Detrazione ENEA introdotta nel 2018

Con la recente risoluzione n. 46 del 18 aprile 2019 l’Agenzia delle entrate ha chiarito che l’omesso o tardivo invio della comunicazione Enea per gli interventi edilizi e tecnologici, che comportano risparmio energetico e/o utilizzo delle fonti rinnovabili, non fa perdere il diritto alla detrazione Irpef.

Si ricorda che l’obbligo di effettuazione della nuova comunicazione all’Enea è stato introdotto dal 1° gennaio 2018 dall’articolo 16, comma 2-bis, D.L. 63/2013 e riguarda soltanto gli interventi di recupero edilizio e tecnologici, volti al conseguimento di un risparmio energetico e/o prevedono l’utilizzo di fonti rinnovabili di energia.

Tale comunicazione Enea ha natura diversa rispetto a quella prevista dall’articolo 4 del Decreto Interministeriale 19 febbraio 2007 per gli interventi di riqualificazione energetica degli edifici (che fruiscono della detrazione Irpef/Ires del 50%/65%). L’omesso invio della comunicazione Enea per gli interventi di riqualificazione energetica degli edifici fa perdere il diritto alla detrazione Irpef o Ires delle spese sostenute.

Il Ministero dello sviluppo economico (Mise), con la nota n. 3797/2019, ha espresso l’avviso che la trasmissione all’Enea delle informazioni concernenti gli interventi edilizi e gli acquisti di grandi elettrodomestici (ai sensi dell’articolo 16, comma 2-bis, D.L. 63/2013), seppure obbligatoria per i contribuenti, non determini, qualora non effettuata, la perdita del diritto alla detrazione Irpef, atteso che non è prevista alcuna sanzione nel caso non si provveda a questo adempimento.

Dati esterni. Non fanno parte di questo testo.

(* ===== verification/JsonWriterProps.v ===== *)
(** The writers and the reader of jsoncpp agree: what [Json::FastWriter] and
    [operator<<] write, [operator>>] reads back. *)

From S2P Require Import Prelude StdMap CInt Floats Decimal JsonText JsonValue JsonOrder JsonReader JsonSafe JsonWf JsonReaderProps.
From S2P Require Import JsonWriter JsonTrees JsonLexemes JsonRoundTrip JsonReading JsonReadBack JsonOutput JsonStreamWriter JsonStyledWriters JsonStreamFacts.

Local Open Scope Z_scope.

Definition line (t : json) : list ascii := print t ++ [newline].

(** ** Numbers *)

Notation digits ds := (Forall (λ c, is_digit c = true) ds).

(** The exponent a number ends in, if any. *)
Inductive exponent : list ascii → option Z → Prop :=
  | no_exponent : exponent [] None
  | an_exponent c (neg : bool) sgn ds :
      c = "e"%char ∨ c = "E"%char → sgn = (if neg then [minus] else []) ∨ neg = false ∧ sgn = ["+"%char] →
      ds ≠ [] → digits ds → exponent (c :: sgn ++ ds) (Some (if neg then - digits_val ds else digits_val ds)).

Lemma exponent_head x e : exponent x e → match x with c :: _ => is_digit c = false ∧ is_char c "." = false | [] => True end.
Proof. by intros [|? ? ? ? [-> | ->]]. Qed.

Lemma digit_chars c : is_digit c = true → is_char c "-" = false ∧ is_char c "+" = false.
Proof. intros H. destruct c as [[] [] [] [] [] [] [] []]; try discriminate H; done. Qed.

Lemma scan_sign_digits ds x : ds ≠ [] → digits ds → scan_sign (ds ++ x) = (false, ds ++ x).
Proof.
  intros Hne H. destruct ds as [|c ds]; [done|]. apply Forall_cons in H as [Hc _]. cbn [app scan_sign].
  by destruct (digit_chars c Hc) as [-> ->].
Qed.

Lemma scan_exponent_ok x e : exponent x e → scan_exponent x = (λ z, (z, [])) <$> e ∧ (e = None → x = []).
Proof.
  intros [|c neg sgn ds Hc Hs Hne Hds]; [done|]. split; [|done].
  assert (scan_sign (sgn ++ ds) = (neg, ds)) as E.
  { destruct Hs as [-> | [-> ->]]; [|done]. destruct neg; [done|]. cbn [app].
    rewrite <-(app_nil_r ds). by apply scan_sign_digits. }
  assert (span_digits ds = (ds, [])) as Ed by (rewrite <-(app_nil_r ds) at 1; by apply span_digits_app).
  unfold scan_exponent. rewrite E, Ed. destruct Hc as [-> | ->]; by destruct ds.
Qed.

(** The text of a number. *)
Definition real_text (neg : bool) (ip fp x : list ascii) : list ascii :=
  (if neg then [minus] else []) ++ ip ++ (if fp is [] then [] else "."%char :: fp) ++ x.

Cessione del credito per detrazione irpef/ires su interventi di riqualificazione energetica degli edifici

Il quadro normativo inerente le modalità di cessione del credito corrispondente alla detrazione Irpef/Ires per gli interventi di riqualificazione energetica prevede la possibilità di cedere il credito corrispondente alla detrazione per:

  • la riqualificazione energetica delle parti comuni condominiali;
  • la riqualificazione energetica che interessa l’involucro dell’edificio condominiale con un’incidenza superiore del 25% della superficie disperdente lorda;
  • il miglioramento della prestazione energetica invernale ed estiva delle parti comuni condominiali;
  • tutti gli interventi effettuati su singole unità immobiliari previsti dall’articolo 14, D.L. 63/2013,
  • e del credito per interventi effettuati su singole unità immobiliari.

mancava soltanto il provvedimento attuativo arrivato il 19 aprile scorso.

La scadenza del 12 luglio 2019 per le spese sostenute nel 2018

Per gli interventi realizzati sulle singole unità immobiliari, viene stabilito che:

  • coloro che nell’anno precedente a quello di sostenimento delle spese sono possessori di redditi esclusi dall’Irpef o per espressa previsione normativa o perché l’imposta lorda è assorbita dalle detrazioni di cui all’articolo 13, P.R. 917/1986, i quali, quindi, non potrebbero fruire della detrazione (no tax area), possono cedere il credito corrispondente alla detrazione ai fornitori che hanno effettuati gli interventi o ad altri soggetti privati, compresi gli istituti di credito e gli intermediari finanziari, con facoltà di successiva cessione;
  • tutti gli altri soggetti possono cedere il credito ai fornitori o ad altri soggetti privati, esclusi gli istituti di credito e gli intermediari finanziari, con facoltà di successiva cessione.

Le spese sostenute nel 2019

Si segnala che per le spese di riqualificazione energetica sostenute nel 2019 su singole unità immobiliari e oggetto di cessione del credito, i termini per effettuare la comunicazione all’Agenzia delle entrate sono:

  • il soggetto cedente deve spedire il modello all’Agenzia delle entrate entro il 28 febbraio 2020;
  • il soggetto cessionario può accettare la cessione del credito dal 20 marzo 2019 e, successivamente, cedere nuovamente il credito ovvero utilizzarlo in compensazione orizzontale nel modello F24.

Il mancato invio della comunicazione all’Agenzia delle entrate rende inefficace la cessione del credito.